Specify optional comma-separated pairs of `Name,Value` arguments. `Name` is the argument name and `Value` is the corresponding value. `Name` must appear inside single quotes (`' '`). You can specify several name and value pair arguments in any order as `Name1,Value1,...,NameN,ValueN`.

### `'Arithmetic'` — Value types:`‘double'` | `'single'` | `'fixed'`

For filter System object inputs only, specify the arithmetic used during analysis. When you specify `'double'` or `'single'`, the function performs double- or single-precision analysis. When you specify `'fixed'` , the arithmetic changes depending on the setting of the `CoefficientDataType` property and whether the System object is locked or unlocked.

When you do not specify the arithmetic for non-CIC structures, the function uses double-precision arithmetic if the filter System object is in an unlocked state. If the System object is locked, the function performs analysis based on the locked input data type. CIC structures only support fixed-point arithmetic.

## Output Arguments

 `h` Complex, `n`-element frequency response vector. If `hfilt` is a vector of filters, `h` is a complex, `length(hfilt)`-by-`n` matrix of frequency response vectors corresponding to each filter in `hfilt`. If `n` is not specified, the function uses a default value of 8192. `w` Frequency vector of length `n`, in radians/sample. `w` consists of `n` points equally spaced around the upper half of the unit circle (from 0 to π radians/sample). If `n` is not specified, the function uses a default value of 8192.

## Examples

Plot the estimated frequency response of a filter. This example uses discrete-time filters, but `hd` can be any `dfilt` object, or filter System object. First plot the results for one filter.
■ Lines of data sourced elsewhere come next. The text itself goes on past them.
(** * Product editing hooks of the admin client

    A shallow embedding of the two view-model hooks [useProduct] and
    [useVariantInventory] and of the state initialiser of
    [VariantInventoryForm], with the properties their specification
    states about them.

    JavaScript values are modelled as the code uses them: an identifier is
    a string or [undefined] ([option string]); [a || b] tests truthiness,
    a destructuring default [x = d] tests only for [undefined]; a thrown
    value and a rejected promise are the [inl] result of a computation
    that keeps everything done before it. *)

From Stdlib Require Import String List Bool Arith Lia ZArith.
From stdpp Require Import base option list strings gmap.
Import ListNotations.
Local Open Scope string_scope.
```b = fir1(80,0.5,kaiser(81,8)); hd = dfilt.dffir(b); freqz(hd); ```

If you have more than one filter, you can plot them on the same figure using a vector of filters.
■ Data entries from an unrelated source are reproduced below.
(** So the bound does not hold for every input of the aggregator: on the
    one document with a score of 1000 it returns an assessment whose
    overall score, 125, lies outside the scale. *)
Lemma overrated_document_above_scale :
  exists r,
    DocumentScorer.evaluate_creditworthiness [overrated_document] 0 0
    = Some r /\
    DocumentModels.overall_score r == 125 /\
    ~ within_scale (DocumentModels.overall_score r).
Proof.
  eexists. split; [vm_compute; reflexivity|]. split; [reflexivity|].
  intros [_ Hhi]. revert Hhi. apply Qlt_not_le. reflexivity.
Qed.

(** ** The empty application and the zero income *)

(** C4: for every requested credit and monthly payment the aggregator
    applied to no document at all raises nothing: it returns an assessment
    whose overall score is 0 and whose decision is the rejection (spelled
    "Rejected" by the aggregator). *)
Theorem empty_documents_rejected (requested_credit monthly_payment : Q) :
  exists r,
    DocumentScorer.evaluate_creditworthiness [] requested_credit
      monthly_payment = Some r /\
    DocumentModels.overall_score r == 0 /\
    DocumentModels.decision r = "Rejected".
Proof.
  eexists. split; [reflexivity|]. split; reflexivity.
Qed.

(** C5: with a monthly income of 0, or a negative one, the debt ratio
    computation returns the pair (0, 0): debt ratio score 0 and ratio 0,
    whatever the monthly payment and the requested credit; so does the
    aggregator in the assessment it reports. *)
Theorem zero_income_debt_ratio
    (monthly_income requested_credit monthly_payment : Q)
    (documents : list DocumentModels.DocumentAnalysisResult) :
  monthly_income <= 0 ->
  DocumentScorer.calculate_debt_ratio_score monthly_income requested_credit
    monthly_payment = (0, 0) /\
  (forall r,
     DocumentScorer.evaluate_creditworthiness documents requested_credit
       monthly_payment = Some r ->
     DocumentModels.monthly_income r <= 0 ->
     DocumentModels.debt_to_income_ratio r == 0 /\
     DocumentModels.debt_ratio_score r == 0).
Proof.
  intros Hle.
  assert (Hzero : forall mi, mi <= 0 ->
            DocumentScorer.calculate_debt_ratio_score mi requested_credit
              monthly_payment = (0, 0)).
  { intros mi Hmi. unfold DocumentScorer.calculate_debt_ratio_score, Py.le.
    destruct (Qlt_le_dec 0 mi); [lra|reflexivity]. }
  split; [exact (Hzero _ Hle)|].
  intros r Hr Hinc.
  apply evaluate_creditworthiness_overall in Hr
    as (inc & _ & Hmi & _ & _ & -> & ->).
  rewrite Hmi in Hinc. rewrite (Hzero _ Hinc). cbn [fst snd].
  split; apply round_zero.
Qed.

Lemma zero_income_debt_ratio_witness :
  DocumentScorer.calculate_debt_ratio_score 0 50000 3000 = (0, 0) /\
  (forall r,
     DocumentScorer.evaluate_creditworthiness [] 50000 3000 = Some r ->
     DocumentModels.monthly_income r <= 0 ->
     DocumentModels.debt_to_income_ratio r == 0 /\
     DocumentModels.debt_ratio_score r == 0).
Proof.
  apply (zero_income_debt_ratio 0 50000 3000 []). discriminate.
Defined.

(** ** The weighted overall score *)

(** The weighted sum written out, its weights, and its strict growth in
    each component. *)
Lemma weighted_overall_score_sum (i c d q : Q) :
  DocumentScorer.weighted_overall_score i c d q
  == 0.35 * i + 0.25 * c + 0.30 * d + 0.10 * q.
Proof. unfold DocumentScorer.weighted_overall_score. ring. Qed.

Lemma weighted_overall_score_strict (i i' c c' d d' q q' : Q) :
  i <= i' -> c <= c' -> d <= d' -> q <= q' ->
  i < i' \/ c < c' \/ d < d' \/ q < q' ->
  DocumentScorer.weighted_overall_score i c d q
  < DocumentScorer.weighted_overall_score i' c' d' q'.
Proof.
  unfold DocumentScorer.weighted_overall_score.
  intros Hi Hc Hd Hq [H|[H|[H|H]]]; lra.
Qed.

(** The overall score that the aggregator returns is rounded to two
    decimals, so it is neither the weighted sum itself nor strictly
    increasing.  Between the good pay slip and the same pay
    slip read with confidence 0.8001 the income score (30), the debt ratio
    score (100) and the document quality (80) are the same and the
    consistency score rises from 88 to 88.003, yet both assessments report
    an overall score of 70.5: the score does not rise, and the second one
    is not the weighted sum 70.50075. *)
Lemma rounded_overall_score_not_strict :
  exists r r' inc,
    DocumentScorer.evaluate_creditworthiness [good_pay_slip] 50000 3000
    = Some r /\
    DocumentScorer.evaluate_creditworthiness [surer_pay_slip] 50000 3000
    = Some r' /\
    DocumentScorer.calculate_income_score [good_pay_slip] = Some inc /\
    DocumentScorer.calculate_income_score [surer_pay_slip] = Some inc /\
    inc.1 == 30 /\
    (DocumentScorer.calculate_debt_ratio_score
       (DocumentScorer.income_monthly_income inc.2) 50000 3000).1 == 100 /\
    DocumentScorer.document_quality [good_pay_slip] == 80 /\
    DocumentScorer.document_quality [surer_pay_slip] == 80 /\
    DocumentScorer.calculate_consistency_score [good_pay_slip] == 88 /\
    DocumentScorer.calculate_consistency_score [surer_pay_slip] == 88.003 /\
    DocumentModels.overall_score r == 70.5 /\
    DocumentModels.overall_score r' == 70.5 /\
    ~ DocumentModels.overall_score r'
      == 0.35 * 30 + 0.25 * 88.003 + 0.30 * 100 + 0.10 * 80.
Proof.
  eexists _, _, _.
  split; [vm_compute; reflexivity|]. split; [vm_compute; reflexivity|].
  split; [vm_compute; reflexivity|]. split; [vm_compute; reflexivity|].
  repeat (split; [reflexivity|]).
  intros H. vm_compute in H. discriminate H.
Qed.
```b = fir1(40,0.5,kaiser(41,6)); hd2 = dfilt.dffir(b); h = [hd hd2]; freqz(h); ```

expand all

### Tips

There are several ways of analyzing the frequency response of filters. `freqz` accounts for quantization effects in the filter coefficients, but does not account for quantization effects in filtering arithmetic. To account for the quantization effects in filtering arithmetic, refer to function `noisepsd`.

### Algorithms

`freqz` calculates the frequency response for a filter from the filter transfer function Hq(z). The complex-valued frequency response is calculated by evaluating Hq(ejω) at discrete values of w specified by the syntax you use. The integer input argument `n` determines the number of equally-spaced points around the upper half of the unit circle at which `freqz` evaluates the frequency response. The frequency ranges from 0 to π radians per sample when you do not supply a sampling frequency as an input argument. When you supply the scalar sampling frequency `fs` as an input argument to `freqz`, the frequency ranges from 0 to `fs`/2 Hz.